Hinter den Kulissen einer Millionen-Maschinerie
Es ist schon bemerkenswert, dass der Apple-Konzern seinen Streaming-Service 2019 ausgerechnet mit The Morning Show launchte – einer Serie, die sich im Kern mit dem Medium Fernsehen befasst, das durch Streaming immer obsoleter wird. Doch Brian Stelters Buch „Top of the Morning: Inside the Cutthroat World of Morning TV“ (2013), das dieser Serie als Inspiration diente, hebt hervor, welchen Stellenwert das sogenannte Frühstücksfernsehen noch immer in den USA hat: „Während das Internet die Abendnachrichten auf den Kopf gestellt hat und On-Demand-Dienste wie Netflix weiterhin die Hauptsendezeit stören, sind die Morgensendungen nach wie vor ein Bereich in der Fernsehbranche, in dem das Geschäftsmodell noch wirklich funktioniert, zumindest im Moment.“ Aktuell erreicht in den USA die Show „Good Morning America“ (vom Sender ABC) eine Zuschauerschaft von knapp drei Millionen täglich, dicht gefolgt vom langjährigen Konkurrenten „Today“ (NBC), der den Quotenkampf am Morgen einst anführte.
Diese Dominanz der morgendlichen Infotainment-Sendungen, erläutert Medienjournalist Stelter, führe zu jährlichen Werbeerlösen im neunstelligen Bereich, die quasi die restliche Nachrichtendivision der Sender querfinanzieren. Hinter den Kulissen hat aber ebendiese Macht am Morgen Stelter zufolge eine toxische Arbeitsatmosphäre geschaffen, die sich in hohem Druck, intensivem Gerangel, internem Fehlverhalten und weit auseinanderklaffenden Gehältern äußert. So verdient das Produktionsteam der Morgensendungen weitaus weniger als die moderierenden Multimillionär*innen vor der Kamera. Diese müssen wiederum ständig um ihre regelmäßig abgefragten Beliebtheitswerte beim Publikum bangen, die darüber entscheiden, ob ihre Verträge verlängert werden.

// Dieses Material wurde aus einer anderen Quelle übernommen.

(** [fs.Source().Close(uri)]: every source of the multi-source is closed;
    an overlay file system drops its overlay of the URI. *)
Definition Close (fs : t) (uri : string) : t :=
  mk (map (fun f =>
             folder.mk f.(folder.Name) f.(folder.URI)
               (OverlayFS_Close f.(folder.overlayfs) uri)
               f.(folder.modssource))
        fs.(folders)).

End filesystem.
End filesystem.

(* ===================================================================== *)
(** * Package buflsp: file_manager.go *)

(** [type fileHandle struct]. [parsedFile] points to a file of the parser's
    cache: the model holds its key. *)
Record fileHandle := mkFileHandle {
  handle : Handle;
  parsedFile : string;
}.

Module fileManager.
Section fileManager.
Context `{GoLib} `{LowerSources} `{ProtoCompile}.

(** [type fileManager struct]: the file system, the parser and the
    diagnostic client (with the client behind it). *)
Record t := mk {
  fs : filesystem.t;
  parser : Parser.t;
  diagnosticClient : DiagnosticClient.t;
}.

(** [func newFileManager]. *)
Definition newFileManager (fs : filesystem.t) : t :=
  mk fs Parser.NewParser DiagnosticClient.NewDiagnosticClient.

(** The calls return through Go's stack; [None] stands for a call that has
    not returned within the recursion depth it was given. *)
Definition call (A : Type) : Type := option (result A * t).

(** The loop of [internalparse] over the imports: each is read with
    [ReadFile], and the first error is returned. *)
Fixpoint read_imports (ReadFile : t -> string -> call fileHandle) (fm : t)
    (imps : list string) : call unit :=
  match imps with
  | [] => Some (Ok tt, fm)
  | imp :: rest =>
      match ReadFile fm imp with
      | None => None
      | Some (Err e, fm) => Some (Err e, fm)
      | Some (Ok _, fm) => read_imports ReadFile fm rest
      end
  end.

(** [func (fm *fileManager) internalparse], with the [ReadFile] it calls for
    the imports. *)
Definition internalparse (ReadFile : t -> string -> call fileHandle)
    (fm : t) (stat : ObjectInfo) (handle : Handle) : call fileHandle :=
  let dc := DiagnosticClient.Reset fm.(diagnosticClient) handle in
  let '(r, parser, dc) :=
    Parser.Parse fm.(parser) (filesystem.Resolver fm.(fs)) dc
      (file.NormalURIStr stat.(Path)) handle in
  match r with
  | Err e => Some (Err (ErrWrap "parser parse file" e), mk fm.(fs) parser dc)
  | Ok pf =>
      let dc := DiagnosticClient.Notify dc handle in
      match read_imports ReadFile (mk fm.(fs) parser dc) (File.Imports pf) with
      | None => None
      | Some (Err e, fm) => Some (Err e, fm)
      | Some (Ok _, fm) =>
          Some (Ok (mkFileHandle handle pf.(File.uri)), fm)
      end
  end.
Lemma clamp_compat (x y : Q) : (x == y)%Q -> (clamp x == clamp y)%Q.
Proof. intros H. unfold clamp. apply Math_min_compat, Math_max_compat, H. Qed.

Lemma clamp_range (x : Q) : (0 <= clamp x)%Q ∧ (clamp x <= 100)%Q.
Proof.
  unfold clamp, Math_min, Math_max.
  destruct (Qle_bool x 0) eqn:E0.
  - simpl. split; discriminate.
  - destruct (Qle_bool x 100) eqn:E1.
    + split; [| apply Qle_bool_iff; exact E1].
      apply Qlt_le_weak, Qnot_le_lt. intros Hle. apply Qle_bool_iff in Hle. congruence.
    + split; [discriminate | apply Qle_refl].
Qed.

End NumberFacts.

(** ** Threshold validation *)

Section ThresholdFacts.
Import Db.






(** The scenario of the specification: averages of 1985, 145, 71 and 248
    against targets of 2000, 150, 67 and 250. *)
Example deviations_of_the_scenario :
  (Validator.calculateDeviation 1985 2000 == -0.75)%Q
  ∧ (Validator.calculateDeviation 145 150 == -(10 # 3))%Q
  ∧ (Validator.calculateDeviation 71 67 == 400 # 67)%Q
  ∧ (Validator.calculateDeviation 248 250 == -0.8)%Q
  ∧ Validator.withinThreshold
      {| Validator.calories_deviation := Validator.calculateDeviation 1985 2000;
         Validator.protein_deviation := Validator.calculateDeviation 145 150;
         Validator.fat_deviation := Validator.calculateDeviation 71 67;
         Validator.carbohydrates_deviation := Validator.calculateDeviation 248 250;
         Validator.fiber_deviation := None |} 15 = true.
Proof. repeat split; vm_compute; reflexivity. Qed.

End ThresholdFacts.

(** ** Nutrient resolution *)

Section ResolutionFacts.
Import Db.

Lemma isReliableNutrition_reliable (info : NutritionInfo) :
  Validator.isReliableNutrition info = true <-> reliable info.
Proof.
  unfold Validator.isReliableNutrition, reliable.
  rewrite !andb_true_iff, gtb_true, !geb_true. tauto.
Qed.

Lemma mainIngredients_named (ings : list Ingredient) :
  Forall (fun ing => is_Some (name ing) ∧ is_Some (unit ing)) ings ->
  ∃ main, Validator.mainIngredients ings = Normal main
          ∧ Forall (fun ing => is_Some (unit ing)) main.
Proof.
  induction 1 as [|ing rest [[n Hn] Hu] _ (main & E & Hmain)]; simpl.
  - exists []. split; [reflexivity | constructor].
  - rewrite Hn, E.
    destruct (gtb (amount ing) 0); simpl.
    + destruct (negb (Validator.isMinorIngredient n)); eexists; (split; [reflexivity |]);
        [constructor; assumption | assumption].
    + eexists. split; [reflexivity | assumption].
Qed.

Lemma sumIngredients_with_units (lookupUSDANutrition : string -> option USDAData)
    (main : list Ingredient) (acc : Validator.NutritionData) :
  Forall (fun ing => is_Some (unit ing)) main ->
  ∃ total, Validator.sumIngredients lookupUSDANutrition main acc = Normal total.
Proof.
  intros H. revert acc. induction H as [|ing rest [u Hu] _ IH]; intros acc; simpl.
  - eexists. reflexivity.
  - destruct (name ing ≫= lookupUSDANutrition) as [usdaData|]; [| apply IH].
    rewrite Hu. simpl.
    destruct (gtb (Validator.convertToGrams (amount ing) u) 0); apply IH.
Qed.

(** What [calculateMealNutrition] resolves from is the declared data or what
    the ingredient branch gives. *)
Lemma resolveNutrition_cases (lookupUSDANutrition : string -> option USDAData)
    (recipe : Recipe) (useUSDAFallback : bool) :
  (¬ declaredReliable recipe ∧
   Validator.resolveNutrition lookupUSDANutrition recipe useUSDAFallback
   = Validator.fromIngredients lookupUSDANutrition recipe useUSDAFallback)
  ∨ (∃ info, nutrition_info recipe = Some info ∧ reliable info ∧
      Validator.resolveNutrition lookupUSDANutrition recipe useUSDAFallback
      = Some (Validator.declaredNutrition info, Validator.spoonacular)).
Proof.
  unfold Validator.resolveNutrition, declaredReliable.
  destruct (nutrition_info recipe) as [info|] eqn:Einfo.
  - destruct (Validator.isReliableNutrition info) eqn:Erel.
    + right. exists info. rewrite isReliableNutrition_reliable in Erel. auto.
    + left. split; [| reflexivity]. intros (info' & Heq & Hrel).
      injection Heq as <-. apply isReliableNutrition_reliable in Hrel. congruence.
  - left. split; [| reflexivity]. intros (info' & Heq & _). discriminate.
Qed.

Lemma fromIngredients_not_declared (lookupUSDANutrition : string -> option USDAData)
    (recipe : Recipe) (useUSDAFallback : bool) :
  snd <$> Validator.fromIngredients lookupUSDANutrition recipe useUSDAFallback
  ≠ Some Validator.spoonacular.
Proof.
  unfold Validator.fromIngredients.
  destruct useUSDAFallback, (ingredients recipe) as [ings|]; simpl; try discriminate.
  destruct (Validator.calculateFromUSDA lookupUSDANutrition ings); discriminate.
Qed.
(** * TeamViewer MCP server: tool dispatch and request translation

    A shallow embedding of [src/mcp_teamviewer/server.py].  The Python
    runtime pieces the server relies on (str, dict, [json.dumps], f-string
    formatting, the [httpx] client) are modelled first; the server's own
    functions ([get_token], [build_headers], [tv_get], [tv_post], [tv_put],
    [tv_delete], [ok], [TOOLS], [handle_call_tool]) follow, one definition
    per source function, and then the properties of the dispatcher. *)

From Stdlib Require Import List String Ascii ZArith NArith Bool Lia DecimalString.
Import ListNotations.

Set Implicit Arguments.
Set Warnings "-register-all".

(* ===================================================================== *)
(** ** Python strings

    A [str] is a sequence of Unicode code points.  Literals of the source
    that are plain ASCII are written with [str "..."]. *)
(* ===================================================================== *)

Definition pystr : Type := list N.

Definition str (s : string) : pystr :=
  map N_of_ascii (list_ascii_of_string s).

Stelters Buch bietet schon eine hinreichende Menge an Stoff, um eine Serie über das Machtgerangel am Morgen zu kreieren. Doch kurz nachdem The Morning Show 2017 beauftragt wurde, überschlugen sich die Ereignisse in der Medien- und Entertainmentwelt: Der Missbrauchsskandal um Harvey Weinstein trat die #MeToo-Bewegung los, die schließlich auch zur Entlassung des „Today“-Moderators Matt Lauer wegen „unangemessenen sexuellen Verhaltens“ führte. Diese Entwicklungen griff das Team hinter The Morning Show auf und verwendete ganz realitätsnah die #MeToo-Thematik als Aufhänger für ihre Serie, die sich umfassend mit der Brüchigkeit hinter der heilen Frühstückssendungen-Fassade befasst.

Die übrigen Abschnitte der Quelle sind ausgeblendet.